Week 2 is also still a time when you will very likely need pain meds around the clock but you can probably slowly walk around the house. You still need help with housework, caring for other children, errands and meals all the way through week 3 and possibly week 4 as well.
The hardest part of week 2 is that by now I’m sick of lying in bed but I really can’t do much!! Make sure to set expectations with all your kids of what Mommy is able to do.
During Week 3 you feel like you are slowly coming back to reality but it is still painful to move around too much. After an active day, you start to feel it and need to keep resting.
By Week 4 you can finally move around more easily and start to take care of some housework and childcare.
By Week 6, you should basically feel back to yourself physically but of course you are still dealing with a newborn and all that entails. If pain persists, speak to your doctor and I have found physical therapy to be helpful.
If the C-section was unplanned, after a prolonged labor or not how you pictured your labor and delivery would look like, then you might feel unsuccessful. However, it’s an avoda to try to look at a c section as a bracha and a way to deliver babies safely into the world which otherwise would not be possible.
If you are awake for the procedure, which you usually are unless there are specific circumstances, then you can enjoy the c section and it can be a special time for you and your husband. It is pain free at that point and a controlled environment so there is less to be worried about medical wise. You can listen to music or a birth meditation or you can talk to your husband who can usually sit next to you during the procedure.
If you know you will have a section, it’s important to have a good surgeon and a doctor who is understanding of Jewish family values. You can discuss beforehand staples vs stitches, relaxing music during the surgery, skin to skin right after the baby is born etc.

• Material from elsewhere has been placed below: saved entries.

(* ===== verification/RestLib.v ===== *)
(** * Calls to REST downstreams and their results: src/restlib, src/common/async.go

    [DoHTTPRequest] encodes the body, sends the request and decodes the response;
    [SendHTTPResponse] is the other direction; the rest result is the record of the
    last call that a caller can ask for; [Async] runs such calls concurrently. *)

From S2P Require Export RequestContext.

(** ** Values behind [interface{}] that are sent and received *)

(** What the code tells apart by type switches and reflection: [payload] is what is
    sent, a nil, a string, bytes, pointers to those, or a value of another type. *)
Inductive payload :=
| PayNil
| PayString (s : string)
| PayBytes (b : string)
| PayStringPtr (s : string)
| PayBytesPtr (b : string)
| PayOther (v : value).

(** What a response is decoded into, as [Responses] chooses it by status: nil, a
    pointer to a string or byte slice type, a pointer to another type, or a value
    that is not a pointer. *)
Inductive target :=
| TargetNil
| TargetString
| TargetBytes
| TargetStructPtr
| TargetValue.

#[export] Instance target_eq_dec : EqDecision target.
Proof. solve_decision. Defined.

(** What it was decoded to: nil, a pointer to a zero value, to the text, the bytes
    or a decoded value, or the raw text of an XML body. *)
Inductive decoded :=
| DecNil
| DecZero (t : target)
| DecString (s : string)
| DecBytes (b : string)
| DecValue (v : value)
| DecXML (s : string).

(** [HTTPResult]. *)
Record HTTPResult := mkHTTPResult {
  hres_HTTPResponse : HTTPResponse;
  hres_Body : string;
  hres_Response : decoded
}.

Definition makeHTTPResult (res : HTTPResponse) (body : string) (resp : decoded) : HTTPResult :=
  mkHTTPResult res body resp.

Definition reflect_panic : panicval := PanicError (ErrText "reflect: call of reflect.Value.Elem on a value that is no pointer").
Definition convert_panic : panicval := PanicString "reflect.Value.Convert: value cannot be converted to type string".

Section restlib.
(** The codecs of the standard library and [go-querystring], and [gzip]. *)
Context (json_Unmarshal : string → error + value) (json_Marshal : payload → error + string)
  (query_Encode : payload → error + string) (gunzip : string → error + string).

(** ** Decoding a response *)

Definition unmarshal (resp : option HTTPResponse) (body : string) (respStruct : target) : res HTTPResult :=
  match resp with
  | None => Panic (PanicString "unmarshal expecting a non-nil http.Response")
  | Some resp =>
    if bool_decide (respStruct = TargetNil) || bool_decide (body = "") then
      Ok (makeHTTPResult resp body
            match respStruct with TargetNil | TargetValue => DecNil | t => DecZero t end)
    else
      match respStruct with
      | TargetNil => Ok (makeHTTPResult resp body DecNil)
      | TargetValue => Panic reflect_panic
      | TargetString => Ok (makeHTTPResult resp body (DecString body))
      | TargetBytes => Ok (makeHTTPResult resp body (DecBytes body))
      | TargetStructPtr =>
          if Contains (header_get (hr_Header resp) "Content-Type") "xml"
          then Ok (makeHTTPResult resp body (DecXML body))
          else match json_Unmarshal body with
               | inl err => Err err
               | inr v => Ok (makeHTTPResult resp body (DecValue v))
               end
      end
  end.

(** ** Encoding a request body *)

Definition marshalRequestBody (contentType : string) (v : payload) : res string :=
  if Contains contentType "xml" then
    match v with
    | PayString s | PayBytes s =>
        if HasSuffix s " Value>" then Err (ErrText ("Incompatible type as xml body: " +:+ s)) else Ok s
    | _ => Panic convert_panic
    end
  else if Contains contentType "application/x-www-form-urlencoded" then
    match query_Encode v with inl err => Err err | inr s => Ok s end
  else if Contains contentType "text/plain" || Contains contentType "text/html" then
    match v with PayString s => Ok s | _ => Err (ErrText "Invalid plain text value") end
  else if Contains contentType "application/octet-stream" then
    match v with PayBytes b => Ok b | _ => Err (ErrText "Invalid byte value") end
  else
    match json_Marshal v with inl err => Err err | inr s => Ok s end.

(** ** DoHTTPRequest *)

Record HTTPRequest := mkHTTPRequest {
  hreq_Method : string;
  hreq_URLString : string;
  hreq_Body : payload;
  hreq_Required : list string;
  hreq_Responses : Z → target;
  hreq_ExtraHeaders : list (string * list string) (* in the order the map is ranged over *)
}.

(** [headers.Add] for each extra value: on a nil header it panics. *)
Definition add_extra (extra : list (string * list string)) (headers : option Header) : res (option Header) :=
  match headers with
  | Some h => Ok (Some (foldl (λ h kv, foldl (λ h v, header_add h kv.1 v) h kv.2) h extra))
  | None => if existsb (λ kv, negb (bool_decide (kv.2 = []))) extra then Panic nil_map_write else Ok None
  end.
(* ===== verification/FutureChan.v ===== *)
(** * Channels of a future: [GetChan] of src/common/async.go

    Any number of goroutines may ask one future for its result, by [Get] or through
    channels of [GetChan]. The steps of the future are those of [RestLib]; here are
    the goroutines that wait behind the channels. *)

From S2P Require Export RestLib.

Section future.
Context (debug_Stack : string) (fmt_recovered : panicval → error) {A : Type}.
Notation astep := (@async_step A debug_Stack fmt_recovered).

(** A channel with room for one [AsyncResult]: its goroutine is in [get], has sent, or
    what it sent has been received. *)
Inductive chan_state := CWaiting | CFull (r : res A) | CReceived (r : res A).

(** [Future]: the future and the channels that were asked for. *)
Record Future := mkFuture { fut_async : async_state A; fut_chans : list chan_state }.
Definition Future_init : Future := mkFuture async_init [].

Definition is_get (l : async_label A) : bool := match l with AGet _ => true | _ => false end.

Definition GetChan (f : Future) : Future := mkFuture (fut_async f) (fut_chans f ++ [CWaiting]).

Inductive future_step : Future → Future → Prop :=
| F_async s l s' cs : is_get l = false → astep s l s' → future_step (mkFuture s cs) (mkFuture s' cs)
| F_Get s r s' cs : astep s (AGet r) s' → future_step (mkFuture s cs) (mkFuture s' cs)
| F_GetChan f : future_step f (GetChan f)
| F_send s s' r cs i : cs !! i = Some CWaiting → astep s (AGet r) s' →
    future_step (mkFuture s cs) (mkFuture s' (<[i := CFull r]> cs))
| F_receive s r cs i : cs !! i = Some (CFull r) →
    future_step (mkFuture s cs) (mkFuture s (<[i := CReceived r]> cs)).

Definition future_reachable (f : Future) : Prop := rtc future_step Future_init f.

(** What a channel has given, or is about to. *)
Definition chan_value (c : chan_state) : option (res A) :=
  match c with CWaiting => None | CFull r | CReceived r => Some r end.

Definition expired (s : async_state A) (r : res A) : Prop := ∃ e, async_done s = Some e ∧ r = Err e.
Definition taken (s : async_state A) : Prop := async_running s = false ∧ async_chan s = None.

Record future_inv (f : Future) : Prop := {
  fi_value : ∀ i c r, fut_chans f !! i = Some c → chan_value c = Some r → expired (fut_async f) r ∨ taken (fut_async f);
  fi_running : async_running (fut_async f) = true → async_chan (fut_async f) = None;
  fi_one : ∀ i j c c' r r', i ≠ j → fut_chans f !! i = Some c → fut_chans f !! j = Some c' →
    chan_value c = Some r → chan_value c' = Some r' → expired (fut_async f) r ∨ expired (fut_async f) r'
}.

(** Steps of the future that keep what its channels hold. *)
Lemma inv_async s s' cs l :
  future_inv (mkFuture s cs) → astep s l s' → future_inv (mkFuture s' cs).
Proof.
  intros [Hv Hr H1] Ht. cbn in *.
  assert (∀ r, expired s r → expired s' r) as He.
  { intros r (e&He&->). exists e. split; [|done]. inversion Ht; subst; cbn in *; congruence. }
  assert (taken s → taken s') as Hk.
  { intros [H1' H2']. unfold taken. inversion Ht; subst; cbn in *; try done; try congruence. }
  constructor; cbn.
  - intros i c r Hi Hc. destruct (Hv i c r Hi Hc); auto.
  - inversion Ht; subst; cbn in *; done.
  - intros i j c c' r r' Hne Hi Hj Hc Hc'. destruct (H1 i j c c' r r' Hne Hi Hj Hc Hc'); auto.
Qed.

(** A channel that gets a value which others do not have. *)
Lemma inv_send s s' cs i r :
  future_inv (mkFuture s cs) → cs !! i = Some CWaiting → astep s (AGet r) s' →
  future_inv (mkFuture s' (<[i := CFull r]> cs)).
Proof.
  intros Hinv Hi Ht. pose proof (inv_async s s' cs _ Hinv Ht) as [Hv Hr H1]. destruct Hinv as [Hv0 Hr0 _]. cbn in *.
  assert (expired s' r ∨ taken s' ∧ ∀ j c r', cs !! j = Some c → chan_value c = Some r' → expired s' r') as Hcase.
  { inversion Ht; subst.
    - left. by exists e.
    - right. split; [split; [|done]; destruct (async_running s); [by specialize (Hr0 eq_refl); congruence|done]|].
      intros j c r' Hj Hc. destruct (Hv0 j c r' Hj Hc) as [He|[_ Hn]]; [exact He|congruence]. }
  constructor; cbn; [|done|].
  - intros j c r' [(<-&<-&_)|[_ Hj]]%list_lookup_insert_Some Hc; [injection Hc as <-; tauto|by eapply Hv].
  - intros j k c c' r1 r2 Hne [(<-&<-&_)|[Hij Hj]]%list_lookup_insert_Some [(Hk1&<-&_)|[Hik Hk]]%list_lookup_insert_Some Hc Hc'.
    + by subst.
    + injection Hc as <-. destruct Hcase as [|[_ Ho]]; [by left|]. right. by eapply Ho.
    + injection Hc' as <-. destruct Hcase as [|[_ Ho]]; [by right|]. left. by eapply Ho.
    + by apply (H1 j k c c' r1 r2).
Qed.

Lemma inv_same_values f cs :
  future_inv f → (∀ i c, cs !! i = Some c → chan_value c = None ∨ ∃ c', fut_chans f !! i = Some c' ∧ chan_value c' = chan_value c) →
  future_inv (mkFuture (fut_async f) cs).
Proof.
  intros [Hv Hr H1] Hcs. constructor; cbn; [|done|].
  - intros i c r Hi Hc. destruct (Hcs i c Hi) as [|(c'&Hi'&Hc')]; [congruence|]. eapply Hv; [done|congruence].
  - intros i j c c' r r' Hne Hi Hj Hc Hc'. destruct (Hcs i c Hi) as [|(d&Hi'&Hd)]; [congruence|].
    destruct (Hcs j c' Hj) as [|(d'&Hj'&Hd')]; [congruence|]. eapply H1; [done..| |]; congruence.
Qed.

Lemma future_reachable_inv f : future_reachable f → future_inv f.
Proof.
  unfold future_reachable. intros Hf. pattern f. revert f Hf. apply rtc_ind_r.
  { constructor; cbn; [done| |done]. done. }
  intros f f' _ Hstep Hinv. destruct Hstep as [s l s' cs _ Ht|s r s' cs Ht|f|s s' r cs i Hi Ht|s r cs i Hi].
  - by eapply inv_async.
  - by eapply inv_async.
  - apply (inv_same_values f); [done|]. intros i c [Hi|[_ Hi]]%lookup_app_Some; [right; by exists c|].
    apply list_lookup_singleton_Some in Hi as [_ <-]. by left.
  - by eapply inv_send.
  - apply (inv_same_values (mkFuture s cs)); [done|]. intros j c [(<-&<-&_)|[_ Hj]]%list_lookup_insert_Some; right.
    + by exists (CFull r).
    + by exists c.
Qed.

(** However many channels and calls of [Get] ask one future, at most one channel
    gives what the function came to: of any two channels that gave a value, one gave
    the error of the context. And a channel whose goroutine still waits gives one
    exactly when the context is done or the result is there and not yet taken: if
    somebody else took it, it waits for the context, and for good if that is never
    done. *)
Theorem GetChan_spec f :
  future_reachable f →
  (∀ i j c c' r r', i ≠ j → fut_chans f !! i = Some c → fut_chans f !! j = Some c' →
     chan_value c = Some r → chan_value c' = Some r' →
     ∃ e, async_done (fut_async f) = Some e ∧ (r = Err e ∨ r' = Err e)) ∧
  (∀ i, fut_chans f !! i = Some CWaiting →
     ((∃ r s', astep (fut_async f) (AGet r) s' ∧
         future_step f (mkFuture s' (<[i := CFull r]> (fut_chans f)))) ↔
      is_Some (async_done (fut_async f)) ∨ is_Some (async_chan (fut_async f)))).
Proof.
  intros Hf%future_reachable_inv. split.
  - intros i j c c' r r' Hne Hi Hj Hc Hc'.
    destruct (fi_one _ Hf i j c c' r r' Hne Hi Hj Hc Hc') as [(e&He&->)|(e&He&->)]; exists e; auto.
  - intros i Hi. destruct f as [s cs]. cbn in *. split.
    + intros (r&s'&Ht&_). inversion Ht; subst; [left|right]; by eexists.
    + intros [[e He]|[r Hr]].
      * exists (Err e), s. assert (astep s (AGet (Err e)) s) as Ht by by constructor. split; [done|by apply F_send].
      * eexists r, _. assert (astep s (AGet r) (mk_async_state (async_running s) None (async_done s))) as Ht by by constructor.
        split; [exact Ht|by apply F_send].
Qed.
End future.

(** Two channels of a future that has ended: one has the result, the other waits. *)
Module FutureChanExample.
Definition fmt (p : panicval) : error := ErrText "boom".
Definition after : Future := mkFuture (mk_async_state false None None) [CFull (Ok 7%Z); CWaiting].
Lemma reached : future_reachable "stack" fmt after.
Proof.
  eapply rtc_l.
  { apply (F_async "stack" fmt async_init (AFnEnds (Ok 7%Z))); [done|by apply (async_ends "stack" fmt async_init (Ok 7%Z))]. }
  eapply rtc_l; [apply F_GetChan|]. eapply rtc_l; [apply F_GetChan|].
  apply rtc_once. apply (F_send "stack" fmt _ _ (Ok 7%Z) [CWaiting; CWaiting] 0); [done|]. by constructor.
Qed.
End FutureChanExample.

Lemma GetChan_spec_witness :
  ¬ ∃ r s', async_step "stack" FutureChanExample.fmt (fut_async FutureChanExample.after) (AGet r) s' ∧
    future_step "stack" FutureChanExample.fmt FutureChanExample.after
      (mkFuture s' (<[1%nat := CFull r]> (fut_chans FutureChanExample.after))).
Proof.
  intros H. apply (proj2 (GetChan_spec "stack" FutureChanExample.fmt FutureChanExample.after FutureChanExample.reached) 1%nat eq_refl) in H.
  destruct H as [[? H]|[? H]]; discriminate.
Defined.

Ask a shayla about the halachos relevant to childbirth and how they apply during/after the procedure if your C-section is planned.
It might be helpful to speak to your other children about how mommy needs time to get better. During the first week or two, your husband can arrange that the kids have turns for about ten minutes to come into your room and have time to talk to you. It’s useful if they have a new craft or toy “from the baby” to keep them busy when you’re not around.
In general, it’s a busy and overwhelming time but remember you were part of something huge, bringing life into this world! Try to treasure the good moments and focus on a time soon that you will feel all better. Enjoy your new baby, take care of yourself, and let others take care of you for a change too!